## Instructions to follow
Pull out every line below containing the word "clock".

[Dataset entries]

(** A field counts as filled when its element exists and its value is not
    the empty string. *)
Definition filled (p : page) (id : string) : Prop :=
  falsy (fields p !! id) = false.

Definition copyable (s : jsstring) : Prop :=
  s <> [] /\ s <> requiredMessage.

(** A page as [index.html] delivers it, before any script has run. *)
Definition initialPage : page :=
  {| orderTypeSelect := lit "";
     orderFormsDiv := Markup None None;
     fields := ∅;
     commandOutputDiv := Element [] {["hidden"; "mt-4"]};
     generatedCommandPre := Element [] {["code-block"; "flex-grow"]};
     copyMessageP :=
       Element (lit "Copied to clipboard!")
               {["text-green-400"; "text-sm"; "mt-1"; "hidden"]};
     logInputTextarea := [];
     logOutputDiv := Element [] {["code-block"; "mt-4"; "hidden"]};
     timers := [];
     selection := [];
     clipboard := [] |}.

Definition withFields (f : gmap string jsstring) (p : page) : page :=
  withForm (orderFormsDiv p) f p.

Definition withLogInput (s : jsstring) (p : page) : page :=
  {| orderTypeSelect := orderTypeSelect p; orderFormsDiv := orderFormsDiv p;
     fields := fields p;
     commandOutputDiv := commandOutputDiv p;
     generatedCommandPre := generatedCommandPre p;
     copyMessageP := copyMessageP p;
     logInputTextarea := s; logOutputDiv := logOutputDiv p;
     timers := timers p; selection := selection p; clipboard := clipboard p |}.

(** The two ways in which [generateCommand] ends. *)
Definition showCommand (isValid : bool) (command : jsstring) (p : page) : page :=
  if isValid then
    withCommandOutputDiv (classRemove "hidden" (commandOutputDiv p))
      (withGeneratedCommandPre
         (classRemove "text-red-400" (setText command (generatedCommandPre p)))
         p)
  else
    withGeneratedCommandPre
      (classAdd "text-red-400" (setText requiredMessage (generatedCommandPre p)))
      p.

Definition allFilled (p : page) (ids : list string) : bool :=
  forallb (fun id => negb (falsy (fields p !! id))) ids.

(** Empty or made of whitespace only. *)
Definition blank (s : jsstring) : Prop :=
  Forall (fun c => isWhiteSpace c = true) s.

(** ** Sample pages *)

Definition withOrderType (t : jsstring) (p : page) : page :=
  {| orderTypeSelect := t; orderFormsDiv := orderFormsDiv p;
     fields := fields p;
     commandOutputDiv := commandOutputDiv p;
     generatedCommandPre := generatedCommandPre p;
     copyMessageP := copyMessageP p;
     logInputTextarea := logInputTextarea p; logOutputDiv := logOutputDiv p;
     timers := timers p; selection := selection p; clipboard := clipboard p |}.
(** What a run of [writeDailyNote] does to the state, in full. *)
Lemma writeDailyNote_run (a : gmap (list N) (list N)) (s : state) :
  let p := spec_path (dailyFolder (settings s)) (clock s (reads s)) in
  let md := note_body (clock s (S (reads s))) (questions (settings s)) a in
  let f := {| path := p |} in
  writeDailyNote a s =
    (Returned tt,
     {| clock := clock s;
        reads := S (S (reads s));
        vault := <[p := md]> (vault s);
        data := data s;
        calls := calls s ++ GetAbstractFileByPath p
                   :: (if vault s !! p is Some _ then [] else [Create p []])
                   ++ [Modify f md; GetLeaf true; OpenFile f true];
        settings := settings s;
        modal := modal s |}).
Proof.
  intros p md f. subst p md f. unfold spec_path, note_body, spec_heading.
  rewrite <- build_markdown_concat.
  destruct s as [ck rd v d cs st m].
  unfold writeDailyNote. eff_run.
  destruct (v !! _) as [c|]; eff_run.
  - by rewrite <- !app_assoc.
  - rewrite insert_insert_eq. by rewrite <- !app_assoc.
Qed.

## Response to this task
  let p := spec_path (dailyFolder (settings s)) (clock s (reads s)) in
  let md := note_body (clock s (S (reads s))) (questions (settings s)) a in
     {| clock := clock s;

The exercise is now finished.